Tout récemment, le chroniqueur du New York Times, Thomas Friedman, surtout connu pour ces chroniques sur la politique étrangère, s’est mis de la partie dans ces attaques des élus socialistes et progressistes en les sermonnant sur le fait que la politique américaine s’est toujours trouvée au centre, pas dans l’extrémisme de gauche, ni dans l’extrémisme de droite. Ainsi Friedman a tenté de démontrer l’existence d’un lien politique et idéologique entre l’extrémisme de gauche qui serait visible dans les manifestations dans la rue et les événements du 6 janvier 2022 orchestré par l’extrême droite fasciste au Capitole de Washington.
L’extrémisme de gauche ou de droite serait donc similaire selon Friedman et la démocratie américaine aurait toujours pratiqué un centralisme libéral ouvert à tous et à toutes.
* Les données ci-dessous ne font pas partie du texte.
(** * Recipe matching and waste-aware ranking: a shallow embedding

  The notebooks of the pipeline are embedded stage by stage.  A pandas
  table is a [list] of records (row order is the frame's row order), a
  missing cell (NaN / None) is [None], Python floats are exact rationals
  ([Q]) and Python ints are [Z].  Library calls that are not part of the
  repository (difflib, fuzzywuzzy, numpy's generator, [float], [eval],
  sklearn) are section variables. *)

From Stdlib Require Import List ZArith QArith Qabs Lia Lqa Bool Ascii String.
From Stdlib Require Import Sorting.Sorted Sorting.Permutation.
Import ListNotations.

Local Open Scope Z_scope.
Local Open Scope string_scope.

(** Division by the constant 100 as a multiplication, for [lra]. *)
Ltac hundredths := unfold Qdiv; change (/ 100)%Q with (1 # 100)%Q.

(** ** Numbers *)

Module Num.

(** [numpy.rint]: round to the nearest integer, ties to even. *)
Definition rint (q : Q) : Z :=
  let n := Qnum q in
  let d := Zpos (Qden q) in
  let f := n / d in
  let r := n mod d in
  match 2 * r ?= d with
  | Lt => f
  | Gt => f + 1
  | Eq => if Z.even f then f else f + 1
  end.

(** [Series.round(2)] and the builtin [round(x, 2)]. *)
Definition round2 (q : Q) : Q := (inject_Z (rint (q * 100)) / 100)%Q.

(** What it means for [z] to be [q] rounded half-to-even. *)
Definition nearest_even (q : Q) (z : Z) : Prop :=
  (inject_Z z - (1 # 2) < q /\ q < inject_Z z + (1 # 2))%Q \/
  ((q == inject_Z z + (1 # 2) \/ q == inject_Z z - (1 # 2))%Q /\ Z.even z = true).

Definition sumQ (l : list Q) : Q := fold_right Qplus 0%Q l.
Definition sumZ (l : list Z) : Z := fold_right Z.add 0 l.

(** [Series.mean()] over the non-missing values handed in. *)
Definition mean (l : list Q) : Q := (sumQ l / inject_Z (Z.of_nat (List.length l)))%Q.

End Num.

(** ** Text helpers shared by the notebooks *)

Module Text.

Definition is_space (c : ascii) : bool :=
  let n := nat_of_ascii c in
  ((9 <=? n) && (n <=? 13) || (28 <=? n) && (n <=? 32))%nat.

Fixpoint lstrip (s : string) : string :=
  match s with
  | String c s' => if is_space c then lstrip s' else s
  | EmptyString => EmptyString
  end.

Fixpoint rev_string (acc s : string) : string :=
  match s with
  | EmptyString => acc
  | String c s' => rev_string (String c acc) s'
  end.

Definition rstrip (s : string) : string :=
  rev_string "" (lstrip (rev_string "" s)).

(** [str.strip()] *)
Definition strip (s : string) : string := rstrip (lstrip s).

Definition lower_ascii (c : ascii) : ascii :=
  let n := nat_of_ascii c in
  if ((65 <=? n) && (n <=? 90))%nat then ascii_of_nat (n + 32) else c.

(** [str.lower()] on ASCII text. *)
Fixpoint lower (s : string) : string :=
  match s with
  | EmptyString => EmptyString
  | String c s' => String (lower_ascii c) (lower s')
  end.

(** [Series.astype(str)]: a missing cell becomes the text [nan]. *)
Definition astype_str (o : option string) : string :=
  match o with Some s => s | None => "nan" end.

(** [.astype(str).str.strip().str.lower()] *)
Definition norm_concept (o : option string) : string :=
  lower (strip (astype_str o)).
Le rêve américain quoi. Dans la même chronique, Friedman termine en avançant la possibilité que le centralisme pourrait défendre et sauver la soi-disant démocratie américaine en proposant l’équipe Joe Biden et Lyne Cheney (la fille de Dick Cheney) considérée comme une conservatrice centriste pour l’élection présidentielle de 2024. Par la plume de Thomas Friedman, nous avons la démonstration que les démocrates, aussi manipulateurs que les républicains, se sont toujours servis des Afro-américains (es) comme boucs émissaires quand ils avaient besoin de ceux-ci pour gagner leurs élections. Le cas de Mme Harris est assez éloquent.
Depuis un mois, nous voyons aussi apparaitre plusieurs articles dans le New York Times, le Washington Post et le Los Angles Times ayant comme objectif de calquer le populisme d‘extrême droite et les néo-fascistes sur le populisme de gauche afin de démontrer que les deux extrémismes sont pareils. Ces médias capitalistes font des accusations aux uns et aux autres car selon eux, ces deux extrémismes mettent la grande démocratie américaine en péril dans un avenir rapproché. Toujours selon ces médias capitalistes, il pourrait même y avoir un coup d’État organisé par la gauche qui serait similaire au coup d’État autrefois orchestré par Lénine et les Bolcheviks en Russie.
Si nous analysons de très près les discours de Biden sur la démocratie, nous pouvons y déceler des références à cette idée de possible coup d’État de la gauche aux États-Unis. Biden, pour montrer qu’il est un vrai Américain, utilise d’une part un ton belliqueux envers la Russie et d’autre part s’affirme comme le réel rassembleur des vrais Américains adhérant à la vraie démocratie libérale et s’opposant à toute forme d’extrémisme. Son discours sur la démocratie est fondamentalement nationaliste et dans les faits proche de celui de Donald Trump.
Toutes ces offensives depuis quelques mois ont eu des effets néfastes sur le mouvement de la gauche socialiste américaine et particulièrement sur les Democratic Socialists of America (DSA) ainsi que sur les élus que cette organisation a soutenus en 2016, 2018, et 2020. On sent que les DSA sont divisés au sujet de la manière de répondre aux attaques qui sont les conséquences de la lutte des classes et du retour du socialisme comme solution au capitalisme américain. Ceci a soulevé une série de discussions dans plusieurs revues de la gauche américaine, comme Jacobin, Viewpoint, Counterpunch ainsi que dans certaines revues progressistes comme The Nation, The Progressive et Mother Jones.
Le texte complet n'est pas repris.